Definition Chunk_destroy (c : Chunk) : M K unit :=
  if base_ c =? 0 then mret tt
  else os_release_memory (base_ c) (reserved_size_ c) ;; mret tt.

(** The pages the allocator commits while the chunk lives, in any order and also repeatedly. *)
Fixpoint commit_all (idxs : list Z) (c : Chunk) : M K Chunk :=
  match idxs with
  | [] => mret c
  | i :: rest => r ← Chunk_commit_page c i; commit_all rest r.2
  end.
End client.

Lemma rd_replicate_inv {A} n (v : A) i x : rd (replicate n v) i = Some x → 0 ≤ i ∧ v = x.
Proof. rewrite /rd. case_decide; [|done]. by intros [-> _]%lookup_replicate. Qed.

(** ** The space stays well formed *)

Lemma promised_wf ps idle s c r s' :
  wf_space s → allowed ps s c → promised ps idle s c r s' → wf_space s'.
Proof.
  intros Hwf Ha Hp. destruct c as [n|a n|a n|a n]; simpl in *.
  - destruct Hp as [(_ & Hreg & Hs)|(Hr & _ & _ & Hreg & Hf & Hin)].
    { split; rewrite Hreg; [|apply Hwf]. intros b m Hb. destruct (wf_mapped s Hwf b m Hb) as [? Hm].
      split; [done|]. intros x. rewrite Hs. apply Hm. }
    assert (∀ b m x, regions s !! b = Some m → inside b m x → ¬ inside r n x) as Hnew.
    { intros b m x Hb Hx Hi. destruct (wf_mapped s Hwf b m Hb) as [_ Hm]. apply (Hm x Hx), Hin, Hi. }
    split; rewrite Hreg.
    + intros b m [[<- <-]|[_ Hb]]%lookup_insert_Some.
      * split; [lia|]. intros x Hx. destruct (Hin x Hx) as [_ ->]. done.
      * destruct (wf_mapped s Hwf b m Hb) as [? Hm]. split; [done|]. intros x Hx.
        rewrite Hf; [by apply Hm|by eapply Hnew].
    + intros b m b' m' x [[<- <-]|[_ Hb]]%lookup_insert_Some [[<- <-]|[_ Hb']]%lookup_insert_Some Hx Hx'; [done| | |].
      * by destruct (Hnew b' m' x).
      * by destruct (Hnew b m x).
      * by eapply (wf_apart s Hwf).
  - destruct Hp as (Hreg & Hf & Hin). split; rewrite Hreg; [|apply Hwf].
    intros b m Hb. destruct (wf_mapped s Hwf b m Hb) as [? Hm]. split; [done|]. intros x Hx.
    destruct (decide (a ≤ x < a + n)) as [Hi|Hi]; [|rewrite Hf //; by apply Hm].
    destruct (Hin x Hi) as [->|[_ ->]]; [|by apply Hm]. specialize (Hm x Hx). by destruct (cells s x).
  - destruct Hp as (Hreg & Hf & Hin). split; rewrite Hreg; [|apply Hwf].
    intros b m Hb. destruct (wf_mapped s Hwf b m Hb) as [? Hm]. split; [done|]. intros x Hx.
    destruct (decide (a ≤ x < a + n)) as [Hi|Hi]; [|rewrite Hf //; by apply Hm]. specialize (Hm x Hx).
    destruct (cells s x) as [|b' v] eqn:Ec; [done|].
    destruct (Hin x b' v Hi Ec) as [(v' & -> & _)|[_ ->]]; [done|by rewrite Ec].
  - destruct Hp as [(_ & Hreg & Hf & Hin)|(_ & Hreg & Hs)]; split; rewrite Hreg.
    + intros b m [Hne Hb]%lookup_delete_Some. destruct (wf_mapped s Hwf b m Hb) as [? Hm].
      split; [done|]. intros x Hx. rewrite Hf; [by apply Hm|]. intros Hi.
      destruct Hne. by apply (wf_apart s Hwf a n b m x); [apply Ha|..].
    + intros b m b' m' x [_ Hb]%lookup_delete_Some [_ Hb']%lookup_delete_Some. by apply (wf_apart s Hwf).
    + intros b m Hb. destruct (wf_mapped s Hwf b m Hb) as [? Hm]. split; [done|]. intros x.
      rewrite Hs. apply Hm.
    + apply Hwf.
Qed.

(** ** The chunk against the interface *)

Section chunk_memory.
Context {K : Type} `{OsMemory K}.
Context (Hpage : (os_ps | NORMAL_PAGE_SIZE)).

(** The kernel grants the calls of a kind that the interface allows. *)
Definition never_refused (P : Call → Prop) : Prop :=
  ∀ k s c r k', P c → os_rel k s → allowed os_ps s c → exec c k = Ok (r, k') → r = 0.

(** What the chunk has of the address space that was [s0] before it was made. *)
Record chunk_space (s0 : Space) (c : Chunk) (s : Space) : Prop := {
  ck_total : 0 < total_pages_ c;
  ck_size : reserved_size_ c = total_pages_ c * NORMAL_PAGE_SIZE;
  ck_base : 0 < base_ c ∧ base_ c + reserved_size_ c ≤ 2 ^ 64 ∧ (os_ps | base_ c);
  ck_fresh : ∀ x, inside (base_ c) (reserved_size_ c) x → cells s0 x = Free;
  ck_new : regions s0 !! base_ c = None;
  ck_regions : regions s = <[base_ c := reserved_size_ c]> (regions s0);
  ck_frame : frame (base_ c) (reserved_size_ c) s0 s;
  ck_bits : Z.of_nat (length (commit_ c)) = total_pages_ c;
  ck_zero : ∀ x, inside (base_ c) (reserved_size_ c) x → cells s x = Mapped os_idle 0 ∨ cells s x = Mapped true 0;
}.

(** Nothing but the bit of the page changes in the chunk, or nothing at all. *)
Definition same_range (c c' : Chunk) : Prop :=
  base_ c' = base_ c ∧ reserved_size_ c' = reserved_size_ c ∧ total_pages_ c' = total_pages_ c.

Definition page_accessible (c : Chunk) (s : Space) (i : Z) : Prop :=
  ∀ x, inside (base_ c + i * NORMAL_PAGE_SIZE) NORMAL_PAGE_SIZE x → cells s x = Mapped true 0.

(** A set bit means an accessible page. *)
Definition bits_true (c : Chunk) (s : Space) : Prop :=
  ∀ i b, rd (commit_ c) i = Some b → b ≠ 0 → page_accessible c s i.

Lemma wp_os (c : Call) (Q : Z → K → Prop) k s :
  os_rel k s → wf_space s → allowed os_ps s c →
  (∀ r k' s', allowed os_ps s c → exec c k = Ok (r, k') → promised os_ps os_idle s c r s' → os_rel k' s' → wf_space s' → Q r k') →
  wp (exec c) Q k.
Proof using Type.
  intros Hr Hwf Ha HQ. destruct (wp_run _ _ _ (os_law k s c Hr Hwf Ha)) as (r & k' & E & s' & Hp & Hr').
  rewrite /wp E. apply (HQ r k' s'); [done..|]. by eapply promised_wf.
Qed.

--------------------------------

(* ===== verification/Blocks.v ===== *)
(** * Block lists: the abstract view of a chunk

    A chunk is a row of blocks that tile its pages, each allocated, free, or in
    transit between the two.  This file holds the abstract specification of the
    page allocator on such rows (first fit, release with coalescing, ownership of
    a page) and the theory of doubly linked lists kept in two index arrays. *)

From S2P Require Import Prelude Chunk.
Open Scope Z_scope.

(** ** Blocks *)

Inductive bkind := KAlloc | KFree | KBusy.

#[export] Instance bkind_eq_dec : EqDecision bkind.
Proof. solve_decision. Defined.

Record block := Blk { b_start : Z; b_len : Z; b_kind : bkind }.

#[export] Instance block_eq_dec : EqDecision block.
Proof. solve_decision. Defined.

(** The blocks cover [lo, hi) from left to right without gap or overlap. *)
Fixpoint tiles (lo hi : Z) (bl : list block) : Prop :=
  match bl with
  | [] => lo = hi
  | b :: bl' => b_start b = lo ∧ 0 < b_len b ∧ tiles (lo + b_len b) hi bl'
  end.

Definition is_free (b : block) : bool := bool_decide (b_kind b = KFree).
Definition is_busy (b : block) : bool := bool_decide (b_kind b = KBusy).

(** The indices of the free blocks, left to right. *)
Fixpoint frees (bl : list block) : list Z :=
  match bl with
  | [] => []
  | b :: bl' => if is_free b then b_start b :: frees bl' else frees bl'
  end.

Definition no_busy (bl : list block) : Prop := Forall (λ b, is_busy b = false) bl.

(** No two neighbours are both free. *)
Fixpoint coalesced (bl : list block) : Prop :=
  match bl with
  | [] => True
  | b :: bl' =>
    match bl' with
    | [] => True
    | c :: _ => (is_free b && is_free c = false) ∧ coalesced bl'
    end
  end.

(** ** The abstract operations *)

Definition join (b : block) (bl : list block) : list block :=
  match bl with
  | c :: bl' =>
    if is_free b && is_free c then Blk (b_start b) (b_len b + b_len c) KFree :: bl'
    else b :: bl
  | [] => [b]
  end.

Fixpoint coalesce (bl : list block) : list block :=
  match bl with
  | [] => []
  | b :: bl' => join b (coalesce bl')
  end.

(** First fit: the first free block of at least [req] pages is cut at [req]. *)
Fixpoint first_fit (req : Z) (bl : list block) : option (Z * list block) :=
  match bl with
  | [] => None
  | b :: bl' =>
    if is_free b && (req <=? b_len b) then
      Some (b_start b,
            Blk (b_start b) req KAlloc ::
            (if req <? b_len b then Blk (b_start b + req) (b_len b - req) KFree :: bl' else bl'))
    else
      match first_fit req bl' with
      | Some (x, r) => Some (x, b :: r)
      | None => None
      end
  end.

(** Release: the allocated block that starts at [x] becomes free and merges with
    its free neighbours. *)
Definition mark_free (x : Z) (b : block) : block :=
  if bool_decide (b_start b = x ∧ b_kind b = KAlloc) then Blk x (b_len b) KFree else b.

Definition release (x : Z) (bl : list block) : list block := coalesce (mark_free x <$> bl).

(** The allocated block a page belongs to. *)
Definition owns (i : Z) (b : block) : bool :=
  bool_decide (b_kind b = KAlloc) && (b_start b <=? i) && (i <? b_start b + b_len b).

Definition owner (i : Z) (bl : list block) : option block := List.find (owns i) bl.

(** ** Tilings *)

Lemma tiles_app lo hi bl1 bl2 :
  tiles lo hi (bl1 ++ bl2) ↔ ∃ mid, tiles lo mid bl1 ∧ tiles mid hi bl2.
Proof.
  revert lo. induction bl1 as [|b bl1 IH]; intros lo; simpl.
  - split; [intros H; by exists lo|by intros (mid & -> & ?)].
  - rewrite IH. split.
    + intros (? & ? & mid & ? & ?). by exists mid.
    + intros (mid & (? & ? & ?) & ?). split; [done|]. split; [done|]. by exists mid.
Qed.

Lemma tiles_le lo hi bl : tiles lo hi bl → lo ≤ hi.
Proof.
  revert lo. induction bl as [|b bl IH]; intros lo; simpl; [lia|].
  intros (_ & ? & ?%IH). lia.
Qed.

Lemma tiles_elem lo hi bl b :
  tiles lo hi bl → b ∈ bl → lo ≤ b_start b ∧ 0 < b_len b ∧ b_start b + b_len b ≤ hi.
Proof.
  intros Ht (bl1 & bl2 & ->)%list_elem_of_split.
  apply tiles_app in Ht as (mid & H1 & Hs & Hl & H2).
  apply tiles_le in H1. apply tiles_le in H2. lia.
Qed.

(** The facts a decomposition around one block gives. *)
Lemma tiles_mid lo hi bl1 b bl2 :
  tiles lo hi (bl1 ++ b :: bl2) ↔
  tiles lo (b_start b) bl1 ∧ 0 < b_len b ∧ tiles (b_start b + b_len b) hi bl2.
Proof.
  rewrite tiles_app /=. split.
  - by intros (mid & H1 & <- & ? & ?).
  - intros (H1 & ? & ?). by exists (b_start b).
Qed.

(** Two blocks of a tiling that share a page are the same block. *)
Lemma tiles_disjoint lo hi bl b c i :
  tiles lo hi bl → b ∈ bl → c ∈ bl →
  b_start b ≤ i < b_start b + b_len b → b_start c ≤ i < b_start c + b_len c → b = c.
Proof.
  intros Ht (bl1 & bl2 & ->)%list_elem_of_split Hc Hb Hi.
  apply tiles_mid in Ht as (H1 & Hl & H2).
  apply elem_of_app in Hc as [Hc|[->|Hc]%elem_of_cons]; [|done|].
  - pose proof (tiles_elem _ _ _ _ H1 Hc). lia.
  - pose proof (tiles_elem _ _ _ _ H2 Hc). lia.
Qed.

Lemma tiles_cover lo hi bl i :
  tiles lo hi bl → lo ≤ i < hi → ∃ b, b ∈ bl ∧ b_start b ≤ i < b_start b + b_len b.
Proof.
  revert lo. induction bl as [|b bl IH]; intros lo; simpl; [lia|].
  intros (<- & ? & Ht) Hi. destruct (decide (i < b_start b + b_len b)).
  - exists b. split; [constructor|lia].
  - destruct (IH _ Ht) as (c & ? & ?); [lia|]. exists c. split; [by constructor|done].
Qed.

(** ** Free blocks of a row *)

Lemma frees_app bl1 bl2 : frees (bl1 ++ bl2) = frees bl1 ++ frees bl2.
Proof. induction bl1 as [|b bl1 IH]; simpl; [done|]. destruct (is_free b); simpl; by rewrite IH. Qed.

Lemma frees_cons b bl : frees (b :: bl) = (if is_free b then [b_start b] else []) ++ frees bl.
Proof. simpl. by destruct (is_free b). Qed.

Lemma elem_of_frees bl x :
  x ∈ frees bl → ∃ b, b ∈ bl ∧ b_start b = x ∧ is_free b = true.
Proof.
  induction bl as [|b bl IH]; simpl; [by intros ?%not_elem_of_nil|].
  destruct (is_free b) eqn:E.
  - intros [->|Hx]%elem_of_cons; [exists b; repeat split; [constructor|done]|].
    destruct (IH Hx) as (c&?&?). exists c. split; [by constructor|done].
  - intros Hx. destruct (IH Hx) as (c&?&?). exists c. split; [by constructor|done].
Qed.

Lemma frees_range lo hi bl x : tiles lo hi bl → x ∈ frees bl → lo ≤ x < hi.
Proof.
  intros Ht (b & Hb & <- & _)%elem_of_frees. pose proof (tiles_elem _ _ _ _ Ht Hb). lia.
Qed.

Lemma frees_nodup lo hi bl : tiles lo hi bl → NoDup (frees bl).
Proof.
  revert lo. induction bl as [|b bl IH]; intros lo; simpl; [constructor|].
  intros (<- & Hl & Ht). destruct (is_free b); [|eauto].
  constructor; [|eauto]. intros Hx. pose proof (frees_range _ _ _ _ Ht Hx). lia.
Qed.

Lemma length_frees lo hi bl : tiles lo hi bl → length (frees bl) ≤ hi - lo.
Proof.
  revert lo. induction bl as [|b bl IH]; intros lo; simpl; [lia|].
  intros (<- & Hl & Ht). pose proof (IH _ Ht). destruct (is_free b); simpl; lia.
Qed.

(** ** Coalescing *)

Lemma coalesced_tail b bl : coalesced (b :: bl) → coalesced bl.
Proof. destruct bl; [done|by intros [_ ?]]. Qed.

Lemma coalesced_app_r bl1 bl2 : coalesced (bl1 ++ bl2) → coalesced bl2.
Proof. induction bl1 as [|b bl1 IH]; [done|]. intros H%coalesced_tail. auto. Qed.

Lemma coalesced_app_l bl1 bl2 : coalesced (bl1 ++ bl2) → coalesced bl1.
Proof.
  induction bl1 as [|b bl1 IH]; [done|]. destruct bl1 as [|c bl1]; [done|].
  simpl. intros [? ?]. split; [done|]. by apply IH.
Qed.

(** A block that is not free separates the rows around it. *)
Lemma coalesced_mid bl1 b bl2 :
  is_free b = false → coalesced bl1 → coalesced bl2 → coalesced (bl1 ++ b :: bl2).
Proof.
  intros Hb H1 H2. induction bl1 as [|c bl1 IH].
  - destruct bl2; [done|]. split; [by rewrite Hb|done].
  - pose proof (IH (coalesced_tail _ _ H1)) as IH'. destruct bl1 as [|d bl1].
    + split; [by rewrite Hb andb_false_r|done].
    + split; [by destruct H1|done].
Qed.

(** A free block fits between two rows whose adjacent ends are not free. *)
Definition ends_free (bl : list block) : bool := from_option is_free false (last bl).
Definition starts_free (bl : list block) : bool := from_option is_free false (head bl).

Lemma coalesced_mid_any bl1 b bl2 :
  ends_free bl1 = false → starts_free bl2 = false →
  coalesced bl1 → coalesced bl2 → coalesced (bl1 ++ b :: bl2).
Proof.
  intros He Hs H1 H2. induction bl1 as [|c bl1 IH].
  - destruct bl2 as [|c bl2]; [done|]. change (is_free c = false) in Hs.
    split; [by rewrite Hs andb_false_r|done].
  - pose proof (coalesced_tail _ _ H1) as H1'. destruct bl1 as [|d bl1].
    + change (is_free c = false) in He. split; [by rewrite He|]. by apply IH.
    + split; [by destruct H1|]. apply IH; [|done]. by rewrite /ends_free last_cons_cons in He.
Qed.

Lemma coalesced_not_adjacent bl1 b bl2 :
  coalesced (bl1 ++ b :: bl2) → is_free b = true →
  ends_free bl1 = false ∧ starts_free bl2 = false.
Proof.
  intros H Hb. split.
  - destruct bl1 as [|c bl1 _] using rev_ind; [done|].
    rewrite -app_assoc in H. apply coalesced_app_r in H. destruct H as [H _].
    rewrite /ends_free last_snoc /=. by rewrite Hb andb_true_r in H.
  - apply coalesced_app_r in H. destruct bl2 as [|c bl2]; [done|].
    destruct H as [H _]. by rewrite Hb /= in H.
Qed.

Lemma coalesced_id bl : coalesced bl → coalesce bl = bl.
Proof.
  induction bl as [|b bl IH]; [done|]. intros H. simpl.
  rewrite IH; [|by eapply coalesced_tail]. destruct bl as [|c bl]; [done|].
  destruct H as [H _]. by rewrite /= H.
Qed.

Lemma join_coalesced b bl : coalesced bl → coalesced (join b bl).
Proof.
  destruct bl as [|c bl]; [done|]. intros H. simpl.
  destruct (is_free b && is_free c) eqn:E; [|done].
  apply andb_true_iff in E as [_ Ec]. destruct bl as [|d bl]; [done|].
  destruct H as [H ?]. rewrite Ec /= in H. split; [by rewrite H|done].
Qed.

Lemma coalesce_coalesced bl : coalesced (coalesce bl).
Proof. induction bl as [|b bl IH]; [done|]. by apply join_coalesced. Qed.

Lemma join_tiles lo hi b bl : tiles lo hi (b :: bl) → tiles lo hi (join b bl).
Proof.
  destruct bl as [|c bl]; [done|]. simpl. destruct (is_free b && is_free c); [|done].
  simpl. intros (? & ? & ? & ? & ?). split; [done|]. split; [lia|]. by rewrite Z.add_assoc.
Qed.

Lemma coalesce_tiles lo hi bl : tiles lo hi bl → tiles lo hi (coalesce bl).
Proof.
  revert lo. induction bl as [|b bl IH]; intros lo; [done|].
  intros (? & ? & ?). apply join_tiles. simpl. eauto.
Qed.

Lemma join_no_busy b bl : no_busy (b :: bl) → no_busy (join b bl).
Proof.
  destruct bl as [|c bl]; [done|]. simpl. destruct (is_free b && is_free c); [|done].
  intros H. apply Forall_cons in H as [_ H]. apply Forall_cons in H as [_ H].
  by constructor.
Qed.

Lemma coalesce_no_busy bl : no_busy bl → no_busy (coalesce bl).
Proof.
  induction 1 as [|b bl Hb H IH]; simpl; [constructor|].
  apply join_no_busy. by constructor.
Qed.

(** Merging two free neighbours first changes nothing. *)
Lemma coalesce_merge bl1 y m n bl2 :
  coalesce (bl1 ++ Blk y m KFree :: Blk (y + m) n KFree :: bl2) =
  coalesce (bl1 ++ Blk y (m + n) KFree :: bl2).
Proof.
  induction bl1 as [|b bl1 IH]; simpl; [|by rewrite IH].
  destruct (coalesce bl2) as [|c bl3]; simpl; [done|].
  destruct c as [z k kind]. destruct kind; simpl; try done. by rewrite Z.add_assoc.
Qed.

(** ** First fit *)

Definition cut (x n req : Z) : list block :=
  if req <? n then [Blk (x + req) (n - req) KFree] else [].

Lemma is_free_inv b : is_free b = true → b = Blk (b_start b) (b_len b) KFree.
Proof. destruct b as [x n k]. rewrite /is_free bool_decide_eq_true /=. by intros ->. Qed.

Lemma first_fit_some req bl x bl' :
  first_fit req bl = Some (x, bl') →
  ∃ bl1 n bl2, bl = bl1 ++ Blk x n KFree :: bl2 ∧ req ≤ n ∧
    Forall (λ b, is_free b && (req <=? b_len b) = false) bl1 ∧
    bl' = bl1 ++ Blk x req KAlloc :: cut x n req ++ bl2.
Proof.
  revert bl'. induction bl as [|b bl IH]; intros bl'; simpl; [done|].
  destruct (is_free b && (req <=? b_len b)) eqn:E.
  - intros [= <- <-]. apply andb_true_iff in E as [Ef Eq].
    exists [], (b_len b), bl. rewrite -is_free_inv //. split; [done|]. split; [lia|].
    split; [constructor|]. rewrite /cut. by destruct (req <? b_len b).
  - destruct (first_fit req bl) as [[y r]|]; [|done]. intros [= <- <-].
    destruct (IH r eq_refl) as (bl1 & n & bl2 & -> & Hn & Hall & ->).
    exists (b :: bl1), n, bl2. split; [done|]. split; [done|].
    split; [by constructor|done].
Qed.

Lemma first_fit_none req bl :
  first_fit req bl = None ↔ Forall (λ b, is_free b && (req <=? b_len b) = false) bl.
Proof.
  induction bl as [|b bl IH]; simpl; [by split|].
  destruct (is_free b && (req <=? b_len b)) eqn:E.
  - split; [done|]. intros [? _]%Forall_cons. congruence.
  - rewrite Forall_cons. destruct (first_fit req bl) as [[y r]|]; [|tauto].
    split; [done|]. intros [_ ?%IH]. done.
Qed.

--------------------------------

• WORK TO COMPLETE: From the data above, state how many lines hold the string "eauto", and give the number without other words.

• FINAL ANSWER: 3